◆ EXERCISE MATERIAL
Lemma steps_alike c st s s' : alike c (pcfg s) → steps st s s' → alike c (pcfg s').
Proof. intros Ha (E & _). etrans; [exact Ha|]. by eapply effect_alike. Qed.

Lemma steps_range st s s' : steps st s s' → errno (plog s) ≠ ERANGE → errno (plog s') ≠ ERANGE.
Proof. intros (_ & _ & L & _). by eapply logs_range. Qed.

Lemma steps_opt st s s' p : steps st s s' → is_Some (opt_at (pcfg s) p) → is_Some (opt_at (pcfg s') p).
Proof.
  intros ((Ho & _) & _) [o E]. specialize (Ho p). unfold opt_view in Ho. rewrite E in Ho. cbn in Ho.
  destruct (opt_at (pcfg s') p); [by eexists|done].
Qed.

(** ** Outcomes *)

(** The local variables between statements. *)
Definition idle (x : locals) (c : cfg_t) : Prop :=
  ∃ p ig nv, x = Locals 0 None None p [] ig nv ∧ ∀ q, p = Some q → is_Some (opt_at c q).

(** A statement is read, or the parser fails with a message. *)
Definition stmt_outcome (level : nat) (g : option (list stmt * list tok)) (s : parser U) (res : result) : Prop :=
  match g with
  | Some (st, r) =>
      match calls st (puser s) with
      | Some _ => ∃ f x s', res = parse_loop f level (-1) x s' ∧ length r < f ∧ ready s' r ∧ steps st s s' ∧
                   idle x (pcfg s')
      | None => wrong s res
      end
  | None => wrong s res
  end.

(** A section is read to its end. *)
Definition outcome_of (g : option (list stmt * list tok)) (s : parser U) (res : result) : Prop :=
  match g with
  | Some (st, r) =>
      match calls st (puser s) with
      | Some _ => ∃ s', res = (s', Ret STATE_EOF) ∧ ready s' r ∧ steps st s s'
      | None => wrong s res
      end
  | None => wrong s res
  end.

Lemma stmt_outcome_after level g s s1 res : steps [] s s1 → stmt_outcome level g s1 res → stmt_outcome level g s res.
Proof.
  intros St. pose proof (steps_log _ _ _ St) as L. unfold stmt_outcome. destruct g as [[st r]|]; [|by apply wrong_after].
  pose proof St as (_ & _ & _ & [= Hu]). rewrite Hu. destruct (calls st (puser s1)); [|by apply wrong_after].
  intros (f & x & s' & ? & ? & ? & St' & ?). exists f, x, s'. split_and!; try done.
  by apply (steps_trans [] st _ s1).
Qed.

Lemma outcome_after st g s s1 res :
  steps st s s1 → outcome_of g s1 res → outcome_of ('(st', r) ← g; Some (st ++ st', r)) s res.
Proof.
  intros St. pose proof (steps_log _ _ _ St) as L. unfold outcome_of.
  destruct g as [[st' r]|]; cbn [mbind option_bind]; [|by apply wrong_after].
  pose proof St as (_ & _ & _ & Hu). rewrite calls_app, Hu. cbn [mbind option_bind].
  destruct (calls st' (puser s1)); [|by apply wrong_after].
  intros (s' & -> & ? & St'). exists s'. split_and!; try done. by eapply steps_trans.
Qed.

Lemma outcome_after_nil g s s1 res : steps [] s s1 → outcome_of g s1 res → outcome_of g s res.
Proof. intros St Ho. pose proof (outcome_after [] g s s1 res St Ho) as Hc. by destruct g as [[st r]|]. Qed.

(** ** Assignments and calls *)

Lemma assignment_stmt level p ig nv fuel toks s o :
  ready s toks → length toks < fuel → plain (pcfg s) → opt_at (pcfg s) p = Some o → scalar o →
  errno (plog s) ≠ ERANGE →
  stmt_outcome level ('(append, vs, r) ← assignment o toks; Some ([Assign p append vs], r)) s
    (parse_loop fuel level (-1) (at_opt 1 p ig nv) s).
Proof.
  intros Hr Hf Hp E Ho He. pose proof (assignment_run level p ig nv fuel toks s o Hr Hf E Ho He) as Ha.
  cbn zeta in Ha. destruct (assignment o toks) as [[[a vs] r]|]; [|exact Ha]. cbn.
  destruct Ha as (f & ig' & nv' & s' & o' & -> & Hf' & Hr' & (W & L & Hu) & Ho' & So & Hv).
  eexists f, _, s'. split_and!; [done..| |].
  - split_and!; [by eapply changed_effect| |done|cbn; congruence].
    eapply plain_changed; [exact Hp|exact E|exact So|exact Ho|apply Ho'|exact W].
  - eexists (Some p), _, _. split; [done|]. intros q [= <-]. exists o'. apply W.
Qed.

Lemma call_stmt level p ig nv fuel toks s o n :
  ready s toks → length toks < fuel → plain (pcfg s) → opt_at (pcfg s) p = Some o →
  opt_func (un o) = Some (user_func n) → errno (plog s) ≠ ERANGE →
  stmt_outcome level
    (match toks with
     | b :: r => if tok_is (fst b) "(" then '(args, r) ← arguments r; Some ([Call n args], r) else None
     | [] => None
     end) s (parse_loop fuel level (-1) (at_opt 7 p ig nv) s).
Proof.
  intros Hr Hf Hp E Hn He.
  destruct (next_turn fuel level (at_opt 7 p ig nv) s toks Hr Hf) as (b & r & f & s1 & -> & -> & Hf1 & Hm & Ht).
  destruct (stops (fst b)) eqn:Hst.
  { apply stops_is in Hst as [_ ->]; [|done]. cbn [state] in Ht. by rewrite andb_false_r in Ht. }
  destruct Ht as (Hr1 & _ & _ & ->). pose proof (moved_opt p _ _ Hm) as E1. rewrite E in E1.
  eapply stmt_outcome_after; [by apply steps_moved|]. unfold token_turn, parse_token. cbn [state].
  unfold expect_paren. destruct (tok_is (fst b) "("); cycle 1.
  { cbn. unfold opt_name_of. cbn [opt_ptr].
    destruct (error_turn (#"missing parenthesis for function '" ++ opt_name (un o) ++ #"'") s1) as (s2 & E2 & Hs).
    eapply finish_error; [apply logs_refl| |exact Hs]. rewrite stM_bind_eq.
    rewrite (stM_bind_Ret _ _ _ _ _ (option_at_eq _ _ _ E1)). exact E2. }
  rewrite (finish_again _ _ _ _ s1 (at_opt 8 p ig nv)) by done.
  pose proof (arguments_run (length r) level p n ig nv f r s1 o [] ltac:(done) Hr1 Hf1 E1 Hn) as Ha.
  cbn zeta in Ha. destruct (arguments r) as [[args r']|]; [|exact Ha]. cbn [mbind option_bind app] in *.
  unfold call_comes_to in Ha. unfold stmt_outcome. cbn [calls].
  destruct (call_user n args (puser s1)) as [[u ms] ret] eqn:Ec. cbn [snd] in Ha.
  destruct (ret =? 0)%Z eqn:Er; [|exact Ha].
  destruct Ha as (f' & ig' & nv' & s' & -> & Hf' & Hr' & [pos Ep] & L & Hu). rewrite Ec in Hu. cbn in Hu.
  eexists f', _, s'. split_and!; [done..| |].
  - unfold steps. rewrite Ep. split_and!; [|apply plain_pos|done|cbn; rewrite Ec, Er; congruence].
    + split; intros; [rewrite opt_view_pos|apply sec_view_pos]. unfold update, stored. cbn.
      destruct (opt_view _ _) as [o'|]; [|done]. cbn. by rewrite with_values_id.
    + exact (steps_plain _ _ _ (steps_moved _ _ Hp Hm)).
  - eexists (Some p), _, _. split; [done|]. intros q [= <-]. rewrite Ep, opt_at_pos. by exists o.
Qed.
(* ===== verification/ConfusePrint.v ===== *)
(** * Printing a tree (third/confuse/src/confuse.c)

    The functions that write options and sections as a text the parser can
    read.  A stream is the text written to it; the stream, the section and the
    name are not null, and writing does not fail. *)
From S2P Require Import Prelude.
From S2P Require Import CLib.
From S2P Require Import ConfuseScanner.
From S2P Require Import ConfuseRules.
From S2P Require Import ConfuseLexer.
From S2P Require Import ConfuseFiles.
From S2P Require Import ConfuseData.
From S2P Require Import Confuse.

Section Print.
Context {U : Type} `{Callbacks U}.

(** The log and the stream. *)
Abbreviation OUT := (stM Empty_set (log * str)).

Definition fprintf (text : str) : OUT unit := modify (fun '(g, fp) => (g, fp ++ text)).

(** A getter. *)
Definition asking {A} (m : GM A) : OUT A := fun '(g, fp) => let '(g, r) := m g in ((g, fp), r).

(** The bytes of a string, with a backslash before quotes and backslashes. *)
Definition escape (c : ascii) : str :=
  if Ascii.eqb c DQ then [BS; DQ] else if Ascii.eqb c BS then [BS; BS] else [c].

(** [cfg_opt_nprint_var] *)
Definition cfg_opt_nprint_var (opt : option cfg_opt_t) (index : nat) : OUT Z :=
  match opt with
  | None => asking (fail_with EINVAL CFG_FAIL)
  | Some o =>
      match opt_type (un o) with
      | TYPE_INT => n ← asking (cfg_opt_getnint opt index); fprintf (to_string n)
      | TYPE_FLOAT => lift Undef
      | TYPE_STR =>
          s ← asking (cfg_opt_getnstr opt index);
          fprintf [DQ];; fprintf (c_str (default [] s) ≫= escape);; fprintf [DQ]
      | TYPE_BOOL =>
          b ← asking (cfg_opt_getnbool opt index);
          fprintf (if negb (b =? 0)%Z then #"true" else #"false")
      | TYPE_NONE | TYPE_SEC | TYPE_FUNC | TYPE_PTR | TYPE_COMMENT => mret tt
      end;;
      mret CFG_SUCCESS
  end.

(** [cfg_indent] *)
Fixpoint cfg_indent (indent : nat) : OUT unit :=
  match indent with O => mret tt | S indent => fprintf #"  ";; cfg_indent indent end.

(** A value, by the printing callback of the option if there is one. *)
Definition print_option_value (o : cfg_opt_t) (index : nat) : OUT unit :=
  match opt_pf (un o) with
  | Some pf => fprintf (call_print pf o index)
  | None => cfg_opt_nprint_var (Some o) index;; mret tt
  end.

(** The values of a list after the first. *)
Fixpoint print_more (o : cfg_opt_t) (i n : nat) : OUT unit :=
  match n with O => mret tt | S n => fprintf #", ";; print_option_value o i;; print_more o (S i) n end.

(** A list, and a single value, which is commented out when it is not set. *)
Definition print_list (o : cfg_opt_t) (indent : nat) : OUT unit :=
  let n := length (opt_values (un o)) in
  cfg_indent indent;;
  fprintf (opt_name (un o) ++ #" = {");;
  when (negb (n =? 0)) (print_option_value o 0;; print_more o 1 (n - 1));;
  fprintf #"}".

Definition commented_out (o : cfg_opt_t) : outcome Empty_set bool :=
  let is_str := type_is (opt_type (un o)) TYPE_STR in
  match simple_value (un o), opt_values (un o) with
  | Some v, _ => if is_str then s ← value_string v; mret (bool_decide (s = None)) else mret false
  | None, [] => mret true
  | None, v :: _ => if is_str then s ← value_string v; mret (bool_decide (c_str (default [] s) = [])) else mret false
  end.

Definition print_single (o : cfg_opt_t) (indent : nat) : OUT unit :=
  cfg_indent indent;;
  out ← lift (commented_out o);
  when out (fprintf #"# ");;
  fprintf (opt_name (un o) ++ #"=");;
  print_option_value o 0.

Definition print_comment (o : cfg_opt_t) (indent : nat) : OUT unit :=
  match opt_comment (un o) with
  | Some c =>
      when (is_set CFGF_COMMENTS (opt_flags (un o)))
        (cfg_indent indent;; fprintf (#"/* " ++ c_str c ++ #" */" ++ [NL]))
  | None => mret tt
  end.

(** A loop over a list, with the sum of the results. *)
Definition sum_of {A} (f : A → OUT Z) : list A → OUT Z :=
  fix go l := match l with [] => mret 0%Z | x :: l => n ← f x; m ← go l; mret (n + m)%Z end.

(** A section of an option, without its inside; a raw one is not modelled. *)
Definition print_section (o : option_of cfg_opt_t) (indent : nat) (v : cfg_value_t) (inside : OUT Z) : OUT Z :=
  let sec := value_section v in
  cfg_indent indent;;
  fprintf (if is_set CFGF_TITLE (opt_flags o)
           then opt_name o ++ [" "%char; DQ] ++ shown (cfg_title sec) ++ DQ :: #" {" ++ [NL]
           else opt_name o ++ #" {" ++ [NL]);;
  s ← lift (deref sec);
  (if is_set CFGF_RAW (sec_flags s) then lift Undef else inside);;
  cfg_indent indent;;
  fprintf (#"}" ++ [NL]);;
  mret 0%Z.

(** [cfg_opt_print_indent] *)
Fixpoint cfg_opt_print_indent (opt : cfg_opt_t) (indent : nat) : OUT Z :=
  match opt with
  | Opt o =>
      print_comment (Opt o) indent;;
      match opt_type o with
      | TYPE_SEC =>
          sum_of (fun v => print_section o indent v
                    match v with
                    | VSec s => sum_of (fun o => cfg_opt_print_indent o (S indent)) (sec_opts s)
                    | _ => mret 0%Z
                    end) (opt_values o);;
          mret tt
      | TYPE_FUNC | TYPE_NONE =>
          match opt_pf o with
          | Some pf => cfg_indent indent;; fprintf (call_print pf (Opt o) 0);; fprintf [NL]
          | None => mret tt
          end
      | _ =>
          (if is_set CFGF_LIST (opt_flags o) then print_list (Opt o) indent else print_single (Opt o) indent);;
          fprintf [NL]
      end;;
      mret CFG_SUCCESS
  end.

Definition cfg_opt_print (opt : option cfg_opt_t) : OUT Z :=
  match opt with
  | Some o => cfg_opt_print_indent o 0
  | None => asking (fail_with EINVAL CFG_FAIL)
  end.

(** [cfg_print_indent], [cfg_print] *)
Definition cfg_print_indent (cfg : cfg_t) (indent : nat) : OUT Z :=
  sum_of (fun o => cfg_opt_print_indent o indent) (sec_opts cfg).
Definition cfg_print (cfg : cfg_t) : OUT Z := cfg_print_indent cfg 0.

(** The text of a section. *)
Definition printed (cfg : cfg_t) : option str :=
  match cfg_print cfg (fresh_log, []) with ((_, text), Ret _) => Some text | _ => None end.
End Print.
(** A token that is its text. *)
Lemma gives_token text rest tok act :
  text ≠ [] → no_nul text → yy_scan INITIAL (text ++ rest) = Some (act, length text) →
  rule_action INITIAL act text = Some (token tok text) → stops tok = false →
  gives_tokens text [(tok, Some text)] rest.
Proof.
  intros Hne Hn Hs Ha Ht l Hl. pose proof (reads_single _ _ Hl) as Hsf. destruct Hl as ([fp Hb] & Hi & Hc & Hk).
  assert (yylex_turn l = Some (token tok text (set_buffers [Buffer fp rest] l))) as E.
  { rewrite (turn_is l fp (text ++ rest) [] act (length text) (token tok text)); try done.
    - by rewrite drop_app_length.
    - by destruct text.
    - by rewrite Hc.
    - by rewrite Hc, take_app_length. }
  exists (set_yylval (Some text) (set_buffers [Buffer fp rest] l)). split; [repeat split; try done; by eexists|].
  unfold token, give in E. rewrite c_str_no_nul in E by done. by rewrite (token_turn _ _ _ _ _ Hsf E Ht).
Qed.

(** A text that is skipped. *)
Lemma gives_skipped text rest act mv :
  text ≠ [] → yy_scan INITIAL (text ++ rest) = Some (act, length text) →
  rule_action INITIAL act text = Some (fun l => (l, Out None mv None)) →
  gives_tokens text [] rest.
Proof.
  intros Hne Hs Ha l Hl. pose proof (reads_single _ _ Hl) as Hsf. destruct Hl as ([fp Hb] & Hi & Hc & Hk).
  assert (yylex_turn l = Some (set_buffers [Buffer fp rest] l, Out None mv None)) as E.
  { rewrite (turn_is l fp (text ++ rest) [] act (length text) (fun l => (l, Out None mv None))); try done.
    - by rewrite drop_app_length.
    - by destruct text.
    - by rewrite Hc.
    - by rewrite Hc, take_app_length. }
  exists (set_buffers [Buffer fp rest] l). split; [repeat split; try done; by eexists|].
  by rewrite (skip_turn _ _ _ _ Hsf E).
Qed.

Lemma word_no_nul w : word w = true → no_nul w.
Proof.
  unfold word. intros [_ Hw]%andb_true_iff Hin. rewrite forallb_forall in Hw.
  apply list_elem_of_In, Hw in Hin. done.
Qed.

Lemma gives_word w rest : word w = true → ahead is_stop rest → gives_tokens w [(CFGT_STR, Some w)] rest.
Proof.
  intros Hw Hr. apply (gives_token _ _ _ 45); try done.
  - by intros ->.
  - by apply word_no_nul.
  - by apply word_scan.
Qed.

(** The punctuation the parser looks at, alone of its byte. *)
Lemma gives_punct c rest :
  c ∈ ["="; "{"; "}"; ","]%char → gives_tokens [c] [(ord c, Some [c])] rest.
Proof.
  intros Hc.
  assert (∃ act s, yy_next 1 c = Some s ∧ yy_base !! s = Some jam_base ∧ yy_accept !! s = Some act ∧ act ≠ 0 ∧
    rule_action INITIAL act [c] = Some (token (ord c) [c]) ∧ stops (ord c) = false ∧ no_nul [c]) as
    (act & s & Hs & Hb & Ha & Hz & Hr & Ht & Hn).
  { repeat (apply elem_of_cons in Hc as [->|Hc];
      [do 2 eexists; split_and!; try reflexivity; [done|by apply no_nul_bool]|]). by apply elem_of_nil in Hc. }
  apply (gives_token _ _ _ act); try done. by apply (single_scan INITIAL c rest act s).
Qed.

Lemma gives_newline rest : gives_tokens [NL] [] rest.
Proof. by apply (gives_skipped _ _ 2 (Lines 1)). Qed.

Lemma gives_blanks w rest :
  forallb is_blank w = true → (rest = [] ∨ ahead (fun c => negb (is_blank c)) rest) → gives_tokens w [] rest.
Proof.
  intros Hw Hr. destruct w as [|c w]; [apply gives_nil|]. cbn in Hw. apply andb_true_iff in Hw as [Hc Hw].
  apply (gives_skipped _ _ 1 (Lines 0)); try done. by apply blank_scan.
Qed.

(** *** Quoted strings *)

(** A string the printed form of which is read back: no null byte, and no
    variable of the environment. *)
Fixpoint safe_text (s : str) : bool :=
  match s with
  | [] => true
  | c :: r =>
      negb (Ascii.eqb c NUL) && negb (Ascii.eqb c "$" && match r with d :: _ => Ascii.eqb d "{" | [] => false end)
      && safe_text r
  end.

(** Inside a string, with [acc] read of it. *)
Definition block_has (acc : str) (l : lexer) : Prop :=
  block_ok l ∧ qstring_index l = length acc ∧ length acc ≤ qstring_len l ∧
  take (length acc) (default [] (cfg_qstring l)) = acc.

Definition string_at (acc text : str) (l : lexer) : Prop :=
  (∃ fp, buffers l = [Buffer fp text]) ∧ cfg_include_stack l = [] ∧ yy_sc l = dq_str ∧ block_has acc l.

Lemma insert_next (q acc : str) c :
  take (length acc) q = acc → length acc < length q → take (S (length acc)) (<[length acc := c]> q) = acc ++ [c].
Proof.
  intros Ht Hl. rewrite (take_S_r _ _ c) by by apply list_lookup_insert_eq.
  by rewrite take_insert_ge, Ht by lia.
Qed.

Lemma qputc_has acc c l :
  block_has acc l → block_has (acc ++ [c]) (qputc c l) ∧ buffers (qputc c l) = buffers l ∧
    cfg_include_stack (qputc c l) = cfg_include_stack l ∧ yy_sc (qputc c l) = yy_sc l.
Proof.
  intros (Hk & Hi & Hl & Ht). unfold qputc, block_has, block_ok in *. rewrite Hi, length_app. cbn [length].
  rewrite Nat.add_1_r.
  destruct (Nat.leb_spec (qstring_len l) (length acc)) as [Hge|Hlt]; cbn.
  - assert (length (take (length acc) (default [] (cfg_qstring l))) = length acc) as Hta by by rewrite Ht.
    rewrite length_insert, !length_app, Hta. cbn. unfold CFG_QSTRING_BUFSIZ.
    split_and!; try done; try lia.
    apply insert_next.
    + by rewrite take_app_le, take_idemp by (rewrite Hta; lia).
    + rewrite !length_app, Hta. cbn. lia.
  - destruct (cfg_qstring l) as [q|]; [|lia]. cbn in *. rewrite length_insert. split_and!; try done; try lia.
    apply insert_next; [done|lia].
Qed.

(** A byte of the printed string. *)
Lemma string_byte acc c text l :
  string_at acc (escape c ++ text) l → (c = "$"%char → ahead (fun d => negb (Ascii.eqb d "{")) text) →
  ∃ l', string_at (acc ++ [c]) text l' ∧ tokens l = tokens l'.
Proof.
  intros ([fp Hb] & Hi & Hc & Hk) Hd.
  assert (∃ act n mv, yy_scan dq_str (escape c ++ text) = Some (act, n) ∧ drop n (escape c ++ text) = text ∧
    rule_action dq_str act (take n (escape c ++ text)) = Some (fun l => (qputc c l, Out None mv None))) as
    (act & n & mv & Hs & Hdr & Ha).
  { unfold escape. destruct (Ascii.eqb_spec c DQ) as [->|HDQ].
    { exists 35, 2, (Lines 0). by split_and!. }
    destruct (Ascii.eqb_spec c BS) as [->|HBS].
    { exists 35, 2, (Lines 0). by split_and!. }
    destruct (Ascii.eqb_spec c NL) as [->|HNL].
    { exists 22, 1, (Lines 1). by split_and!. }
    exists 36, 1, (Lines 0). split; [|done]. cbn [app].
    destruct (Ascii.eqb_spec c "$") as [->|HS].
    - destruct (Hd eq_refl) as (d & r & -> & Hd'). unfold yy_scan. cbn [yy_start].
      rewrite (match_go 7 0 None "$" _ 0 37 65) by done. cbn [Nat.eqb].
      by rewrite (match_jam 37 1 None d r 36 87) by (done || by apply (goes_to_spec _ (fun d => negb (Ascii.eqb d "{")))).
    - apply (single_scan dq_str c text 36 34); try done. cbn [yy_start].
      apply (goes_to_spec 7 (fun c => negb (existsb (Ascii.eqb c) [DQ; BS; NL; "$"%char])) 34); [done|].
      cbn. by rewrite (proj2 (Ascii.eqb_neq _ _) HDQ), (proj2 (Ascii.eqb_neq _ _) HBS),
        (proj2 (Ascii.eqb_neq _ _) HNL), (proj2 (Ascii.eqb_neq _ _) HS). }
  assert (single_file l) as Hsf by (by split; [rewrite Hb|]).
  assert (escape c ++ text ≠ []) as Hne by (unfold escape; by repeat case_match).
  rewrite <- Hc in Hs, Ha. pose proof (turn_is _ _ _ _ _ _ _ Hb Hne Hs Ha) as E. rewrite Hdr in E.
  destruct (qputc_has acc c (set_buffers [Buffer fp text] l)) as (Hk' & Hb' & Hi' & Hc'); [exact Hk|].
  eexists. split; [|exact (skip_turn _ _ _ _ Hsf E)].
  split; [exists fp; by rewrite Hb'|]. by rewrite Hi', Hc'.
Qed.

(** The closing quote. *)
Lemma string_end acc text l :
  no_nul acc → string_at acc (DQ :: text) l →
  ∃ l', reads_at text l' ∧ tokens l = (CFGT_STR, Some acc) :: tokens l'.
Proof.
  intros Hn ([fp Hb] & Hi & Hc & Hk). assert (single_file l) as Hsf by (by split; [rewrite Hb|]).
  assert (yylex_turn l = Some (close_string (set_buffers [Buffer fp text] l))) as E.
  { unfold yylex_turn. rewrite Hb, Hc. by rewrite (single_scan dq_str DQ text 20 36) by done. }
  unfold close_string, give in E. cbn beta in E.
  set (l0 := set_sc INITIAL (set_buffers [Buffer fp text] l)) in *.
  destruct (qputc_has acc NUL l0) as (Hk' & Hb' & Hi' & Hc'); [exact Hk|].
  assert (c_str <$> cfg_qstring (qputc NUL l0) = Some acc) as Ev.
  { destruct Hk' as (_ & _ & _ & Ht). destruct (qputc_value NUL l0) as [q Hq]. rewrite Hq in *. cbn in *. f_equal.
    rewrite <- (take_drop (length (acc ++ [NUL])) q), Ht. generalize (drop (length (acc ++ [NUL])) q) as z. clear - Hn. intros z.
    induction acc as [|c acc IH]; cbn; [done|]. apply not_elem_of_cons in Hn as [Hc Hn].
    destruct (Ascii.eqb_spec c NUL) as [->|]; [done|]. f_equal. by apply IH. }
  rewrite Ev in E. exists (set_yylval (Some acc) (qputc NUL l0)).
  split; [|exact (token_turn _ _ _ _ _ Hsf E eq_refl)].
  split; [exists fp; cbn; by rewrite Hb'|]. cbn. rewrite Hi', Hc'. split_and!; try done. apply Hk'.
Qed.

Lemma string_rest s acc text l :
  safe_text s = true → no_nul acc → string_at acc ((s ≫= escape) ++ DQ :: text) l →
  ∃ l', reads_at text l' ∧ tokens l = (CFGT_STR, Some (acc ++ s)) :: tokens l'.
Proof.
  revert acc l. induction s as [|c s IH]; intros acc l Hs Hn Hl.
  { rewrite app_nil_r. by apply string_end. }
  cbn in Hs. apply andb_true_iff in Hs as [[Hc Hd]%andb_true_iff Hs].
  change ((c :: s) ≫= escape) with (escape c ++ (s ≫= escape)) in Hl. rewrite <- app_assoc in Hl.
  destruct (string_byte _ _ _ _ Hl) as (l1 & Hl1 & ->).
  { intros ->. cbn in Hd. destruct s as [|d s]; [by exists DQ, text|]. cbn.
    unfold escape at 1. unfold ahead. destruct (Ascii.eqb_spec d DQ) as [->|]; [by do 2 eexists|].
    destruct (Ascii.eqb_spec d BS) as [->|]; [by do 2 eexists|]. cbn. by exists d, ((s ≫= escape) ++ DQ :: text). }
  destruct (IH (acc ++ [c]) l1 Hs) as (l2 & Hl2 & ->); [|done|].
  - unfold no_nul in *. intros [?|E%list_elem_of_singleton]%elem_of_app; [done|]. by subst c.
  - exists l2. split; [done|]. by rewrite <- app_assoc.
Qed.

◆ YOUR ASSIGNMENT
Count every line in the entries above where the word "that" appears; respond with the number alone.

◆ EXPECTED ANSWER
3